» **What to work on**: Each line of the data that includes "dhas" must be copied.

*** The data Section Begins ***

(* ===== verification/PyDict.v ===== *)
(** * Insertion-ordered dictionaries

    A Python [dict] iterates in insertion order; assigning to an existing key keeps its
    position.  The components whose observable results depend on that order hold their
    state in this type; the others use [gmap]. *)

From S2P Require Import Prelude.

Section pydict.
Context {K V : Type} `{EqDecision K}.

Definition pydict := list (K * V).

Fixpoint dget (k : K) (d : pydict) : option V :=
  match d with
  | [] => None
  | (k', v) :: d' => if decide (k = k') then Some v else dget k d'
  end.

(** [d[k] = v] *)
Fixpoint dset (k : K) (v : V) (d : pydict) : pydict :=
  match d with
  | [] => [(k, v)]
  | (k', v') :: d' => if decide (k = k') then (k, v) :: d' else (k', v') :: dset k v d'
  end.

(** [d.pop(k, None)] *)
Fixpoint ddel (k : K) (d : pydict) : pydict :=
  match d with
  | [] => []
  | (k', v') :: d' => if decide (k = k') then ddel k d' else (k', v') :: ddel k d'
  end.

Definition dhas (k : K) (d : pydict) : bool :=
  match dget k d with Some _ => true | None => false end.
Definition dkeys (d : pydict) : list K := d.*1.
Definition dvalues (d : pydict) : list V := d.*2.

(** [d.setdefault(k, v)] as a statement: only the effect. *)
Definition dsetdefault (k : K) (v : V) (d : pydict) : pydict :=
  if dhas k d then d else dset k v d.

Definition dwf (d : pydict) : Prop := NoDup (dkeys d).

Lemma dget_dset_eq k v d : dget k (dset k v d) = Some v.
Proof.
  induction d as [|[k' v'] d IH]; csimpl; [by rewrite decide_True|].
  case_decide; csimpl; [by rewrite decide_True|]. by rewrite decide_False.
Qed.

Lemma dget_dset_ne k k' v d : k <> k' -> dget k (dset k' v d) = dget k d.
Proof.
  intros Hne. induction d as [|[k2 v2] d IH]; csimpl; [by rewrite decide_False|].
  case_decide; csimpl; subst.
  - by rewrite !decide_False by done.
  - case_decide; [done|]. apply IH.
Qed.

Lemma dget_dset k k' v d :
  dget k (dset k' v d) = if decide (k = k') then Some v else dget k d.
Proof. case_decide; subst; [apply dget_dset_eq|by apply dget_dset_ne]. Qed.

Lemma dget_ddel k k' d : dget k (ddel k' d) = if decide (k = k') then None else dget k d.
Proof.
  induction d as [|[k2 v2] d IH]; csimpl; [by case_decide|].
  repeat (case_decide; csimpl; subst); try done; rewrite IH; by case_decide.
Qed.

Lemma dget_elem k v d : dget k d = Some v -> (k, v) ∈ d.
Proof.
  induction d as [|[k' v'] d IH]; csimpl; [done|].
  case_decide; intros ?; simplify_eq; [set_solver|]. apply elem_of_cons; eauto.
Qed.

Lemma elem_dget k v d : dwf d -> (k, v) ∈ d -> dget k d = Some v.
Proof.
  unfold dwf, dkeys. induction d as [|[k' v'] d IH]; csimpl; [set_solver|].
  rewrite NoDup_cons. intros [Hn Hd] [?|Hin]%elem_of_cons; simplify_eq.
  - by rewrite decide_True.
  - rewrite decide_False; [auto|]. intros ->. apply Hn. apply list_elem_of_fmap.
    by exists (k', v).
Qed.

Lemma dget_values k v d : dget k d = Some v -> v ∈ dvalues d.
Proof. intros H%dget_elem. apply list_elem_of_fmap. by exists (k, v). Qed.

Lemma elem_dkeys k v d : (k, v) ∈ d -> k ∈ dkeys d.
Proof. intros H. apply list_elem_of_fmap. by exists (k, v). Qed.

Lemma values_dget v d : dwf d -> v ∈ dvalues d -> exists k, dget k d = Some v.
Proof.
  intros Hwf [[k v'] [-> Hin]]%list_elem_of_fmap. exists k. by apply elem_dget.
Qed.

Lemma dget_None k d : dget k d = None <-> k ∉ dkeys d.
Proof.
  unfold dkeys. induction d as [|[k' v'] d IH]; csimpl; [set_solver|].
  rewrite not_elem_of_cons. case_decide; naive_solver.
Qed.

Lemma dset_keys k v d :
  dkeys (dset k v d) = if dhas k d then dkeys d else dkeys d ++ [k].
Proof.
  unfold dhas, dkeys. induction d as [|[k' v'] d IH]; csimpl; [done|].
  case_decide; csimpl; subst; [done|]. rewrite IH. by case_match.
Qed.

Lemma dset_fresh k v d : dget k d = None -> dset k v d = d ++ [(k, v)].
Proof.
  induction d as [|[k' v'] d IH]; csimpl; [done|].
  case_decide; [done|]. intros Hk. by rewrite IH.
Qed.

Lemma dvalues_dset_new k v d : dget k d = None -> dvalues (dset k v d) = dvalues d ++ [v].
Proof. intros Hk. rewrite dset_fresh by done. unfold dvalues. by rewrite fmap_app. Qed.

Lemma dvalues_dset_over k v v0 d :
  dget k d = Some v0 ->
  exists l1 l2, dvalues d = l1 ++ v0 :: l2 /\ dvalues (dset k v d) = l1 ++ v :: l2.
Proof.
  unfold dvalues. induction d as [|[k' v'] d IH]; csimpl; [done|].
  case_decide; csimpl.
  - intros ?; simplify_eq. by exists [], (d.*2).
  - intros Hk. destruct (IH Hk) as (l1 & l2 & -> & ->). by exists (v' :: l1), l2.
Qed.

Lemma dset_wf k v d : dwf d -> dwf (dset k v d).
Proof.
  unfold dwf. rewrite dset_keys. unfold dhas. destruct (dget k d) eqn:Hk; [done|].
  apply dget_None in Hk. intros Hd. apply NoDup_app. split_and!; [done|set_solver|].
  by apply NoDup_singleton.
Qed.

Lemma ddel_subseq k d : dkeys (ddel k d) `sublist_of` dkeys d.
Proof.
  unfold dkeys. induction d as [|[k' v'] d IH]; csimpl; [done|].
  case_decide; csimpl; by constructor.
Qed.

Lemma ddel_wf k d : dwf d -> dwf (ddel k d).
Proof. unfold dwf. intros H. eapply sublist_NoDup; [exact H|apply ddel_subseq]. Qed.

Lemma ddel_fresh k d : dget k d = None -> ddel k d = d.
Proof.
  induction d as [|[k' v'] d IH]; csimpl; [done|].
  case_decide; [done|]. intros Hk. by rewrite IH.
Qed.

Lemma dhas_true k d : dhas k d = true <-> is_Some (dget k d).
Proof. unfold dhas. destruct (dget k d); split; intros H; try done; by destruct H. Qed.

Lemma dhas_false k d : dhas k d = false <-> dget k d = None.
Proof. unfold dhas. by destruct (dget k d). Qed.

Lemma dget_dsetdefault k v d : dget k (dsetdefault k v d) = Some (default v (dget k d)).
Proof.
  unfold dsetdefault, dhas. destruct (dget k d) as [u|] eqn:Hk; [done|]. by rewrite dget_dset_eq.
Qed.

Lemma dget_dsetdefault_ne k k' v d : k <> k' -> dget k (dsetdefault k' v d) = dget k d.
Proof. intros Hk. unfold dsetdefault. destruct (dhas k' d); [done|]. by apply dget_dset_ne. Qed.

Lemma dwf_nil : dwf [].
Proof. constructor. Qed.

Lemma dwf_cons k v d : dwf ((k, v) :: d) <-> k ∉ dkeys d /\ dwf d.
Proof. unfold dwf, dkeys; simpl. apply NoDup_cons. Qed.

(** Counting the values that satisfy a predicate, through updates. *)
Lemma count_dset p k v d :
  dwf d ->
  count p (dvalues (dset k v d)) =
  (count p (dvalues d) + (if p v then 1 else 0) -
   match dget k d with Some v0 => if p v0 then 1 else 0 | None => 0 end)%Z.
Proof.
  unfold dvalues. induction d as [|[k' v'] d IH]; intros Hwf; csimpl.
  - rewrite count_cons, count_nil. lia.
  - apply dwf_cons in Hwf as [Hn Hwf]. case_decide; csimpl; rewrite !count_cons; [lia|].
    rewrite IH by done. lia.
Qed.

Lemma count_ddel p k d :
  dwf d ->
  count p (dvalues (ddel k d)) =
  (count p (dvalues d) -
   match dget k d with Some v0 => if p v0 then 1 else 0 | None => 0 end)%Z.
Proof.
  unfold dvalues. induction d as [|[k' v'] d IH]; intros Hwf; csimpl; [done|].
  apply dwf_cons in Hwf as [Hn Hwf]. case_decide; csimpl; subst.
  - apply dget_None in Hn. rewrite ddel_fresh, count_cons by done. lia.
  - rewrite !count_cons, IH by done. lia.
Qed.
End pydict.
Arguments pydict K V : clear implicits.

(** ** Grouping: [d.setdefault(key(v), []).append(v)] over a list *)

(** [by_agent.setdefault(k, []).append(v)] *)
Definition dappend {K V} `{EqDecision K} (k : K) (v : V) (d : pydict K (list V))
  : pydict K (list V) := dset k (default [] (dget k d) ++ [v]) d.

Definition group_by {K V} `{EqDecision K} (key : V -> K) (l : list V) : pydict K (list V) :=
  foldl (fun d v => dappend (key v) v d) [] l.

Section group.
Context {K V : Type} `{EqDecision K} (key : V -> K).

Definition in_group (k : K) (l : list V) : list V :=
  List.filter (fun v => bool_decide (key v = k)) l.

Lemma in_group_app k l1 l2 : in_group k (l1 ++ l2) = in_group k l1 ++ in_group k l2.
Proof. apply List.filter_app. Qed.

Lemma group_by_snoc l v : group_by key (l ++ [v]) = dappend (key v) v (group_by key l).
Proof. unfold group_by. by rewrite foldl_app. Qed.

Lemma group_by_wf l : dwf (group_by key l).
Proof.
  induction l as [|v l IH] using rev_ind; [apply dwf_nil|].
  rewrite group_by_snoc. by apply dset_wf.
Qed.

(** The group of a key holds the elements with that key, in order; a key with none has no
    group. *)
Lemma group_by_get k l :
  dget k (group_by key l) =
  match in_group k l with [] => None | g => Some g end.
Proof.
  induction l as [|v l IH] using rev_ind; [done|].
  rewrite group_by_snoc, in_group_app. unfold dappend.
  rewrite dget_dset. case_decide as Hk; subst.
  - rewrite IH. simpl. rewrite bool_decide_true by done.
    by destruct (in_group (key v) l).
  - rewrite IH. simpl. rewrite bool_decide_false by congruence. by rewrite app_nil_r.
Qed.

Lemma group_by_elem k g l : (k, g) ∈ group_by key l <-> g = in_group k l /\ g <> [].
Proof.
  split.
  - intros Hin. apply elem_dget in Hin; [|apply group_by_wf].
    rewrite group_by_get in Hin. by destruct (in_group k l); simplify_eq.
  - intros [-> Hne]. apply dget_elem. rewrite group_by_get. by destruct (in_group k l).
Qed.

Lemma group_by_keys k l : k ∈ dkeys (group_by key l) <-> exists v, v ∈ l /\ key v = k.
Proof.
  transitivity (in_group k l <> []).
  - split.
    + intros [[k' g] [-> Hin]]%list_elem_of_fmap. apply group_by_elem in Hin as [-> ?]. done.
    + intros Hne. apply (elem_dkeys k (in_group k l)). by apply group_by_elem.
  - split.
    + intros Hne. destruct (in_group k l) as [|v g] eqn:Hg; [done|]. exists v.
      assert (v ∈ in_group k l) as Hv by (rewrite Hg; set_solver).
      apply filter_elem in Hv as [? Hv]. by apply bool_decide_eq_true in Hv.
    + intros (v & Hv & Hk) Hn.
      assert (v ∈ in_group k l) as Hin; [|rewrite Hn in Hin; set_solver].
      apply filter_elem. split; [done|]. by apply bool_decide_eq_true.
Qed.
End group.

Lemma in_group_elem {K V} `{EqDecision K} (key : V -> K) k v l :
  v ∈ in_group key k l <-> v ∈ l /\ key v = k.
Proof. unfold in_group. by rewrite filter_elem, bool_decide_eq_true. Qed.

Lemma in_group_cons {K V} `{EqDecision K} (key : V -> K) k v l :
  in_group key k (v :: l) = if decide (key v = k) then v :: in_group key k l else in_group key k l.
Proof.
  unfold in_group; simpl. case_decide; [by rewrite bool_decide_true|by rewrite bool_decide_false].
Qed.

Create HintDb pydict discriminated.
#[export] Hint Resolve dset_wf ddel_wf dwf_nil : pydict.
Create Rewrite HintDb pydict_rw.
#[export] Hint Rewrite @dget_dset_eq @dget_dset @dget_ddel : pydict_rw.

*** The data Section Ends ***

» **Output below**:
Definition dhas (k : K) (d : pydict) : bool :=
  if dhas k d then d else dset k v d.
  dkeys (dset k v d) = if dhas k d then dkeys d else dkeys d ++ [k].
  unfold dhas, dkeys. induction d as [|[k' v'] d IH]; csimpl; [done|].
  unfold dwf. rewrite dset_keys. unfold dhas. destruct (dget k d) eqn:Hk; [done|].
Lemma dhas_true k d : dhas k d = true <-> is_Some (dget k d).
Proof. unfold dhas. destruct (dget k d); split; intros H; try done; by destruct H. Qed.
Lemma dhas_false k d : dhas k d = false <-> dget k d = None.
Proof. unfold dhas. by destruct (dget k d). Qed.
  unfold dsetdefault, dhas. destruct (dget k d) as [u|] eqn:Hk; [done|]. by rewrite dget_dset_eq.
Proof. intros Hk. unfold dsetdefault. destruct (dhas k' d); [done|]. by apply dget_dset_ne. Qed.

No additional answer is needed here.